» **Work required**
Output only the lines below from the one containing "(key : string)" to the one containing "Ok a => k a", exactly as written, both ends kept.

Entries supplied START

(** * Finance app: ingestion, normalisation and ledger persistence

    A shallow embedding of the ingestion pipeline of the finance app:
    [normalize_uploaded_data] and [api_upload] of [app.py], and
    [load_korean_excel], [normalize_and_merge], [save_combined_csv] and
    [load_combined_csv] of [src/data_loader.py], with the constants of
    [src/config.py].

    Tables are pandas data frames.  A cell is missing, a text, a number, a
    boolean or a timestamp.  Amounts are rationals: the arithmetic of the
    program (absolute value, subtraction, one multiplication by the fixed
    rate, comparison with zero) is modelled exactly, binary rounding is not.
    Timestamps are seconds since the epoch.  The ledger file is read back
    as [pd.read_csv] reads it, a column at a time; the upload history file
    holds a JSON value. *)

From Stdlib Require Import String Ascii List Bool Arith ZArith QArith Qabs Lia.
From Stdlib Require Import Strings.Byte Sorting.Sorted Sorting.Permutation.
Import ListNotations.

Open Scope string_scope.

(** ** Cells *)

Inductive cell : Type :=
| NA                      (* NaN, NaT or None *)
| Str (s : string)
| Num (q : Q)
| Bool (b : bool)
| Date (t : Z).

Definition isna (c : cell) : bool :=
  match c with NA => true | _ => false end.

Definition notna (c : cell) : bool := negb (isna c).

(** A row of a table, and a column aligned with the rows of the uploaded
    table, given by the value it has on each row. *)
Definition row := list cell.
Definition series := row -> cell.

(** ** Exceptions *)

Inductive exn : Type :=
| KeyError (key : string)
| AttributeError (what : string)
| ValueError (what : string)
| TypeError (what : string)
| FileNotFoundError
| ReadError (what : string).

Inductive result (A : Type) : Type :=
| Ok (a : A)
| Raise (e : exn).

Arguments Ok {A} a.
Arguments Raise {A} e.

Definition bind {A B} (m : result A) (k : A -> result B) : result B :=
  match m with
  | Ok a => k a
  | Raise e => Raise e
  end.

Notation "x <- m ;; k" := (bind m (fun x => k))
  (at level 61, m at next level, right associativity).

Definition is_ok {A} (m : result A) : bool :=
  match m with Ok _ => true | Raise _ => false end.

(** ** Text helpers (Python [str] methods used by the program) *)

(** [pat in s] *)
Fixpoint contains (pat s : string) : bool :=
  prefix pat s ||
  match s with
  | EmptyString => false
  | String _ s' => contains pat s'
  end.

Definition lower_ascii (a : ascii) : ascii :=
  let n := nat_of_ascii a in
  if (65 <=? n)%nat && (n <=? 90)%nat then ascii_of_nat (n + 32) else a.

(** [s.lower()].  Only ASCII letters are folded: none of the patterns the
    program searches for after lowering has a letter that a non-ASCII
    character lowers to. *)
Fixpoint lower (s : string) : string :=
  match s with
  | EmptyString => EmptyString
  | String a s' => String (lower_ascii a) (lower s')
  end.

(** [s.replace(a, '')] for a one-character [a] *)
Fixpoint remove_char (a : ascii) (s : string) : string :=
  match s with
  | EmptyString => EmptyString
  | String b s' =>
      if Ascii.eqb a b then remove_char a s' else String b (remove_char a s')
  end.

Entries supplied END
Entries supplied START

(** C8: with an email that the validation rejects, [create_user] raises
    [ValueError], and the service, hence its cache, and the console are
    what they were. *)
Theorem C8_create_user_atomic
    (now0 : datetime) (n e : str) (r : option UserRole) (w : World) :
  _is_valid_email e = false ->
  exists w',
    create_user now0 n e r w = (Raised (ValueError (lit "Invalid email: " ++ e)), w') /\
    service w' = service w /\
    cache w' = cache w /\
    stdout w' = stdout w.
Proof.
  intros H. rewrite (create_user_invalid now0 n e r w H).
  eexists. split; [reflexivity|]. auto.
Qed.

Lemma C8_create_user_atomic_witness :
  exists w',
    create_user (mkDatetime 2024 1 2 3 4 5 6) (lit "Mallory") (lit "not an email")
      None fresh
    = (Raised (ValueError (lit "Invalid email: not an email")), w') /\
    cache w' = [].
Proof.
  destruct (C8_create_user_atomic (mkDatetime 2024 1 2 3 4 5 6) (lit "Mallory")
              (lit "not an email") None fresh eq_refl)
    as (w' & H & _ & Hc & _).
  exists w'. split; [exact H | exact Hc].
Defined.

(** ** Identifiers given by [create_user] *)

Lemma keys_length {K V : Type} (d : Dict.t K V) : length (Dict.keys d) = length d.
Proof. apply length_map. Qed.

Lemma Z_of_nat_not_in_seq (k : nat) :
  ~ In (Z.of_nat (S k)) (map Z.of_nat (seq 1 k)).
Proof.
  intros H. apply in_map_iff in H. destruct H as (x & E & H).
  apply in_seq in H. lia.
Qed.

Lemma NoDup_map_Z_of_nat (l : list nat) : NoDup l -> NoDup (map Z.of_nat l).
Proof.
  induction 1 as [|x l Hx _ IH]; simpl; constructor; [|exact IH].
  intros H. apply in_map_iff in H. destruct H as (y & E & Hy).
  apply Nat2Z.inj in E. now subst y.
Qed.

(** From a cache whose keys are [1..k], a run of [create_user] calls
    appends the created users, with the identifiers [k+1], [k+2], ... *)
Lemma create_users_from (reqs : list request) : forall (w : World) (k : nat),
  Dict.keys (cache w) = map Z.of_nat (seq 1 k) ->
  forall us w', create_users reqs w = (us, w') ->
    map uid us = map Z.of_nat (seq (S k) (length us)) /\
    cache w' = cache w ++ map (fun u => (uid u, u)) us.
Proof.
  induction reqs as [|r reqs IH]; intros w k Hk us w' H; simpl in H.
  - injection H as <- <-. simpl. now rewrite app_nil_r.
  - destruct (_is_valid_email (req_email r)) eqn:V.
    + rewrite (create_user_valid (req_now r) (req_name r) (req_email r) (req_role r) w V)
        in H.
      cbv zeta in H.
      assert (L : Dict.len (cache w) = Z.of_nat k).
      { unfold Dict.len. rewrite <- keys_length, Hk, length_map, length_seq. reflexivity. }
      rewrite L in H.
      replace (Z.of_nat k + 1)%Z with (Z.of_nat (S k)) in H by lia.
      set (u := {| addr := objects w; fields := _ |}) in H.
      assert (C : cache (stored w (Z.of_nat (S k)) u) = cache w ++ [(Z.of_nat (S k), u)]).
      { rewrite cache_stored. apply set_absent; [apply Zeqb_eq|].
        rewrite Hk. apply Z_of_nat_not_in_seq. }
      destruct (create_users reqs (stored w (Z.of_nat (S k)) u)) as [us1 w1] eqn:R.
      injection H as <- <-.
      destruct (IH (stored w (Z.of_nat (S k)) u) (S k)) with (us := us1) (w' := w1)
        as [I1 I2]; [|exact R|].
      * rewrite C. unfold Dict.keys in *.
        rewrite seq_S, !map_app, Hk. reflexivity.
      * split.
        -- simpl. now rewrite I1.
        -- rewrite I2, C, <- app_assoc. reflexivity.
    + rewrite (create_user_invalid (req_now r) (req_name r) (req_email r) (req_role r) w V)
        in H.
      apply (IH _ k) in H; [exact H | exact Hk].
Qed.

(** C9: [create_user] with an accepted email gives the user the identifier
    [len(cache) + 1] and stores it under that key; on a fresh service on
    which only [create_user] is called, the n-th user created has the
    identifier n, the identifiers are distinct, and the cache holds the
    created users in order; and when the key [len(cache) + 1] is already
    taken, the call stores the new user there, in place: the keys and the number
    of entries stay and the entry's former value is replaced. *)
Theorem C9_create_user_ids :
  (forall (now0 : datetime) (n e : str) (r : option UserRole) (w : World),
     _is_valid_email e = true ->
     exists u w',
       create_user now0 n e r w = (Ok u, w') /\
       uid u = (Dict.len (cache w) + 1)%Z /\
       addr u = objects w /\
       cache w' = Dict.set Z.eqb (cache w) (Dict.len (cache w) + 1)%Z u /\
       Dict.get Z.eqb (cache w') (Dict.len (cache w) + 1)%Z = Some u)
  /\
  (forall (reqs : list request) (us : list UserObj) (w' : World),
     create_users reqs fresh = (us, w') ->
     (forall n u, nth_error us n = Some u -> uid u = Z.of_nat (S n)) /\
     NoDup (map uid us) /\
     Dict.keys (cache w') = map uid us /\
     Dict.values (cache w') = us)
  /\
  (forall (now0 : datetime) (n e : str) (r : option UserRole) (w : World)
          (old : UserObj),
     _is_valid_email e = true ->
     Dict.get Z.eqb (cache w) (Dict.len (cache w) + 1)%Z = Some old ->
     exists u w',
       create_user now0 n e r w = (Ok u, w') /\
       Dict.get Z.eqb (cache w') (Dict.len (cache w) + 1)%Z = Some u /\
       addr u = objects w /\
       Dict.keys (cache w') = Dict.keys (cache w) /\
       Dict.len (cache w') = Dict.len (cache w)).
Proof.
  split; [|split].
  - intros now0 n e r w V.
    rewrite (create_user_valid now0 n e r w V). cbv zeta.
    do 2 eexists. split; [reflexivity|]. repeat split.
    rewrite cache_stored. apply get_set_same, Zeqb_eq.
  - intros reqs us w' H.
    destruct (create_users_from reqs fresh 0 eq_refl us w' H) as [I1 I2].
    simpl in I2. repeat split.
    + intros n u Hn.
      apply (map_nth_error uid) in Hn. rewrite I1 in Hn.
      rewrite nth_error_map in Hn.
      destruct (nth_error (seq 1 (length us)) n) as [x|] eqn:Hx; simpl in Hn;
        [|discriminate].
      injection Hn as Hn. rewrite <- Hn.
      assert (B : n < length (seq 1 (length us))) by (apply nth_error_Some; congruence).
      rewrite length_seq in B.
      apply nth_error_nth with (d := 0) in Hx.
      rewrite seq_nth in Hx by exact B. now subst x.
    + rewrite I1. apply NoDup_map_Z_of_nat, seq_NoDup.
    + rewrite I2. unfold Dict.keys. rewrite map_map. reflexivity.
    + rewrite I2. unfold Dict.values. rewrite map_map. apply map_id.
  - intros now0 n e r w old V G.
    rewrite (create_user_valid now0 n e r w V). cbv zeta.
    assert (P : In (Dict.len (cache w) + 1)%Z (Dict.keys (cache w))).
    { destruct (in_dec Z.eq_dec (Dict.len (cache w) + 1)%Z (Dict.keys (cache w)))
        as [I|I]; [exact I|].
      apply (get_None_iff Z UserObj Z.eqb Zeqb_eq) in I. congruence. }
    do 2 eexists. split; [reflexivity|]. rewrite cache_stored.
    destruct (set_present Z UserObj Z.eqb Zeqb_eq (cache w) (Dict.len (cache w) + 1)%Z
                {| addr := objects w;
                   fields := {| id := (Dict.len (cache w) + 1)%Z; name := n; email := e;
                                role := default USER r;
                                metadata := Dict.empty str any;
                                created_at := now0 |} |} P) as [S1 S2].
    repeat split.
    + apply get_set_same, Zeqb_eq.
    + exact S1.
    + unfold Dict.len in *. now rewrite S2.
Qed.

Entries supplied END
Entries supplied START

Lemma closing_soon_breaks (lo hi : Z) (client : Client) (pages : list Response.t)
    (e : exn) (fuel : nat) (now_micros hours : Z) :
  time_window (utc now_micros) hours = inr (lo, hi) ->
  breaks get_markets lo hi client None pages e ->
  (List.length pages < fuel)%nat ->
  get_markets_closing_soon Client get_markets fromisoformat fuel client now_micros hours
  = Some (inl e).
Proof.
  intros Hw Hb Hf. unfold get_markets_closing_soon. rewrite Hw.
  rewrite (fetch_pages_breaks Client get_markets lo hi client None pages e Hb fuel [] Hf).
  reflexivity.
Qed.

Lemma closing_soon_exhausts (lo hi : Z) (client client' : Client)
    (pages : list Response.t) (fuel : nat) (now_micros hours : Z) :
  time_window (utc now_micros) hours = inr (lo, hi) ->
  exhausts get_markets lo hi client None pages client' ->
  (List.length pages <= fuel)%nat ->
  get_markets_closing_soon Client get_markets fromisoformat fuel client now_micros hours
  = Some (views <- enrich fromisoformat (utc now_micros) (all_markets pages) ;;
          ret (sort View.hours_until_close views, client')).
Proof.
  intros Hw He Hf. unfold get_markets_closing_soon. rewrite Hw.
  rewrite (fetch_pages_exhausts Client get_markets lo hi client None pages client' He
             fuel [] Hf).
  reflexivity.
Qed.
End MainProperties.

Entries supplied END

» **Completed task**
| KeyError (key : string)
| AttributeError (what : string)
| ValueError (what : string)
| TypeError (what : string)
| FileNotFoundError
| ReadError (what : string).

Inductive result (A : Type) : Type :=
| Ok (a : A)
| Raise (e : exn).

Arguments Ok {A} a.
Arguments Raise {A} e.

Definition bind {A B} (m : result A) (k : A -> result B) : result B :=
  match m with
  | Ok a => k a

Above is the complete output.